Reading Flat Files: CSV, Fixed-Width, and Delimited with FlatFileItemReader

Introduction

Flat files — CSV exports, fixed-width mainframe feeds, pipe-delimited data dumps — are the most common input source for batch jobs. Spring Batch’s FlatFileItemReader handles all of them. It is restartable out of the box: it persists its line-number position in the ExecutionContext so that a restarted job resumes exactly where it crashed.

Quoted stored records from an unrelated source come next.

(* ===================================================================== *)
(** ** A small library instance, to run the program on examples           *)
(* ===================================================================== *)

(** The operations of [GoLib] on the inputs the examples use: URLs of the
    form [scheme://host[:port]/path?query] in unreserved ASCII characters,
    ASCII case mapping, documents rendered by [renderJSON], a tokenising
    engine that ranks hits in document order. *)

Module Sample.
Import GoStrings Lib.

Definition quote : string := String "034"%char EmptyString.

(** The first [c] in [s]: what precedes it, and what follows it. *)
Fixpoint cut (s : string) (c : ascii) : string * option string :=
  match s with
  | EmptyString => (EmptyString, None)
  | String d s' =>
      if Ascii.eqb d c then (EmptyString, Some s')
      else let '(before, after) := cut s' c in (String d before, after)
  end.

Fixpoint hasControlByte (s : string) : bool :=
  match s with
  | EmptyString => false
  | String c s' =>
      N.ltb (N_of_ascii c) 32 || N.eqb (N_of_ascii c) 127 || hasControlByte s'
  end.

Definition parseURL (s : string) : option GoURL.URL :=
  if hasControlByte s then None
  else
    let '(s, _) := cut s "#" in
    let '(s, query) := cut s "?" in
    let query := default "" query in
    match cut s ":" with
    | (scheme, Some rest) =>
        if HasPrefix rest "//" then
          match cut (drop 2 rest) "/" with
          | (authority, Some path) =>
              Some (GoURL.mkURL scheme authority ("/" +:+ path) query)
          | (authority, None) => Some (GoURL.mkURL scheme authority "" query)
          end
        else Some (GoURL.mkURL "" "" s query)
    | (_, None) => Some (GoURL.mkURL "" "" s query)
    end.

(** [key=value] pairs separated by [&], without escapes. *)
Definition parseQuery (u : GoURL.URL) : gmap string (list string) :=
  match GoURL.RawQuery u with
  | EmptyString => ∅
  | q =>
      fold_left (fun (m : gmap string (list string)) kv =>
                   let '(k, v) := cut kv "=" in
                   <[k := default [] (m !! k) ++ [default "" v]]> m)
                (Split q "&") ∅
  end.

Definition isLower (c : ascii) : bool :=
  N.leb 97 (N_of_ascii c) && N.leb (N_of_ascii c) 122.

Definition isUpper (c : ascii) : bool :=
  N.leb 65 (N_of_ascii c) && N.leb (N_of_ascii c) 90.

Definition upperByte (c : ascii) : ascii :=
  if isLower c then ascii_of_N (N_of_ascii c - 32) else c.

Definition lowerByte (c : ascii) : ascii :=
  if isUpper c then ascii_of_N (N_of_ascii c + 32) else c.

Fixpoint mapBytes (f : ascii -> ascii) (s : string) : string :=
  match s with
  | EmptyString => EmptyString
  | String c s' => String (f c) (mapBytes f s')
  end.

Definition isAlnum (c : ascii) : bool :=
  isLower c || isUpper c || GoURL.isDigit c.

(** [validHeaderFieldByte] *)
Definition validHeaderFieldByte (c : ascii) : bool :=
  isAlnum c || inCutset c "!#$%&'*+-.^_`|~".

Fixpoint allBytes (f : ascii -> bool) (s : string) : bool :=
  match s with
  | EmptyString => true
  | String c s' => f c && allBytes f s'
  end.

Fixpoint canonicalBytes (upper : bool) (s : string) : string :=
  match s with
  | EmptyString => EmptyString
  | String c s' =>
      String (if upper then upperByte c else lowerByte c)
             (canonicalBytes (Ascii.eqb c "-") s')
  end.

Definition canonicalKey (s : string) : string :=
  if allBytes validHeaderFieldByte s then canonicalBytes true s else s.

(** JSON text of a document, without escapes or white space. *)
Fixpoint renderJSON (j : JSON) : string :=
  match j with
  | JNull => "null"
  | JBool true => "true"
  | JBool false => "false"
  | JNumber lit => lit
  | JString s => quote +:+ s +:+ quote
  | JArray elems => "[" +:+ Join (map renderJSON elems) "," +:+ "]"
  | JObject fields =>
      "{" +:+ Join (map_fold (fun k v acc =>
                               (quote +:+ k +:+ quote +:+ ":" +:+ renderJSON v) :: acc)
                             [] fields) ","
          +:+ "}"
  end.

(** The maximal runs of letters and digits of [s], in lower case. The
    first component is the run being read. *)
Fixpoint tokensFrom (s : string) : string * list string :=
  match s with
  | EmptyString => (EmptyString, [])
  | String c s' =>
      let '(run, toks) := tokensFrom s' in
      if isAlnum c then (String (lowerByte c) run, toks)
      else (EmptyString, match run with EmptyString => toks | _ => run :: toks end)
  end.
(** * TH general runtime services: error reporting, allocation, shape text

    A shallow embedding of [aten/src/TH/THGeneral.cpp]:
    the error and argument-check reporters with their handler registrations,
    the allocation wrappers with the collector hook, and the formatter that
    renders a shape into a fixed buffer.

    Calls that leave the translation unit (printf, exit, realloc, free, the
    handlers and the hook the host registers) are recorded in a trace of
    events; what the C library writes into character arrays is modelled on
    explicit arrays of characters with their bounds. *)

From Stdlib Require Import ZArith Ascii String Lia.
From stdpp Require Import base list gmap strings.

Local Open Scope Z_scope.

(** ** C strings and character arrays *)

Module CStr.

Definition NUL : ascii := zero.

Definition is_nul (c : ascii) : bool := Ascii.eqb c NUL.

(** The characters of a Rocq string, as stored in memory. *)
Definition bytes (s : string) : list ascii := list_ascii_of_string s.

(** What a [const char *] designates: the characters before the first NUL. *)
Fixpoint c_str (mem : list ascii) : string :=
  match mem with
  | [] => EmptyString
  | c :: mem' => if is_nul c then EmptyString else String c (c_str mem')
  end.

(** A Rocq string read as a C string ends at its first NUL, if it has one. *)
Definition cut (s : string) : string := c_str (bytes s).

Fixpoint nul_free (s : string) : bool :=
  match s with
  | EmptyString => true
  | String c s' => negb (is_nul c) && nul_free s'
  end.

(** The first [n] characters of [s], all of [s] when it has fewer. *)
Fixpoint prefix (n : Z) (s : string) : string :=
  match s with
  | EmptyString => EmptyString
  | String c s' => if n <=? 0 then EmptyString else String c (prefix (n - 1) s')
  end.

Definition len (s : string) : Z := Z.of_nat (String.length s).

Fixpoint ends_with (tail s : string) : bool :=
  if String.eqb tail s then true
  else match s with
       | EmptyString => false
       | String _ s' => ends_with tail s'
       end.

(** A local array before anything is written to it: its contents are
    indeterminate; the model fills it with a visible non-NUL pattern. *)
Definition junk : ascii := ascii_of_nat 204.
Definition uninit (n : nat) : list ascii := repeat junk n.
Arguments uninit : simpl never.

(** Storing [bs] at offset [off] of the array [mem]; [None] when some
    character would land outside the array. *)
Definition store (mem : list ascii) (off : Z) (bs : list ascii)
  : option (list ascii) :=
  if bool_decide (0 <= off /\ off + Z.of_nat (length bs) <= Z.of_nat (length mem))
  then Some (take (Z.to_nat off) mem ++ bs
               ++ drop (Z.to_nat off + length bs) mem)
  else None.

End CStr.

(** ** Machine integers *)

Module MachInt.

Definition INT_MAX : Z := 2147483647.

(** The value of a [w]-bit two's complement integer with the bits of [z]. *)
Definition sint (w : Z) (z : Z) : Z :=
  let m := z mod 2 ^ w in
  if m <? 2 ^ (w - 1) then m else m - 2 ^ w.

(** Conversion to [size_t] (64 bits). *)
Definition to_size_t (z : Z) : Z := z mod 2 ^ 64.

End MachInt.

(** ** Formatted output: the part of printf the file uses *)

Module Printf.
Import CStr MachInt.

Inductive va_arg : Type :=
| va_int (z : Z)
| va_str (s : string).

Definition digit (d : Z) : ascii :=
  match d with
  | 0 => "0" | 1 => "1" | 2 => "2" | 3 => "3" | 4 => "4"
  | 5 => "5" | 6 => "6" | 7 => "7" | 8 => "8" | _ => "9"
  end%char.

(** Decimal digits of a non-negative number, most significant first. Twenty
    rounds cover every 64-bit value. *)
Fixpoint dec_digits (rounds : nat) (n : Z) (acc : string) : string :=
  match rounds with
  | O => acc
  | S rounds' =>
      let acc' := String (digit (n mod 10)) acc in
      if n <? 10 then acc' else dec_digits rounds' (n / 10) acc'
  end.

Definition dec (z : Z) : string :=
  if z <? 0 then String "-" (dec_digits 20 (- z) EmptyString)
  else dec_digits 20 z EmptyString.
Arguments dec : simpl never.

(** Where the scanner stands inside a conversion specification. *)
Inductive conv : Type := Plain | Pct | PctL | PctLL.

(** The text a format produces. Conversions: [%d] (an int: the low 32 bits
    of the argument), [%ld] and [%lld] (64 bits), [%s], [%%]. [None] for a
    conversion outside this set, a missing argument or an argument of the
    wrong kind, where C leaves the behaviour undefined. The format ends at
    its first NUL, and so does a [%s] argument. *)
Fixpoint vformat (st : conv) (fmt : string) (ap : list va_arg)
  : option string :=
  match fmt with
  | EmptyString =>
      match st with Plain => Some EmptyString | _ => None end
  | String c fmt' =>
      if is_nul c then
        match st with Plain => Some EmptyString | _ => None end
      else
        match st with
        | Plain =>
            if Ascii.eqb c "%" then vformat Pct fmt' ap
            else String c <$> vformat Plain fmt' ap
        | Pct =>
            if Ascii.eqb c "%" then String c <$> vformat Plain fmt' ap
            else if Ascii.eqb c "d" then
              match ap with
              | va_int z :: ap' =>
                  String.append (dec (sint 32 z)) <$> vformat Plain fmt' ap'
              | _ => None
              end
            else if Ascii.eqb c "s" then
              match ap with
              | va_str s :: ap' =>
                  String.append (cut s) <$> vformat Plain fmt' ap'
              | _ => None
              end
            else if Ascii.eqb c "l" then vformat PctL fmt' ap
            else None
        | PctL =>
            if Ascii.eqb c "d" then
              match ap with
              | va_int z :: ap' =>
                  String.append (dec (sint 64 z)) <$> vformat Plain fmt' ap'
              | _ => None
              end
            else if Ascii.eqb c "l" then vformat PctLL fmt' ap
            else None
        | PctLL =>
            if Ascii.eqb c "d" then
              match ap with
              | va_int z :: ap' =>
                  String.append (dec (sint 64 z)) <$> vformat Plain fmt' ap'
              | _ => None
              end
            else None
        end
  end.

In this article you will build a complete order-import job that reads a CSV file and inserts rows into a MySQL orders table. Along the way you will learn every important configuration option: delimiters, fixed-width ranges, header skipping, comment lines, multi-file reading, custom mappers, and error handling.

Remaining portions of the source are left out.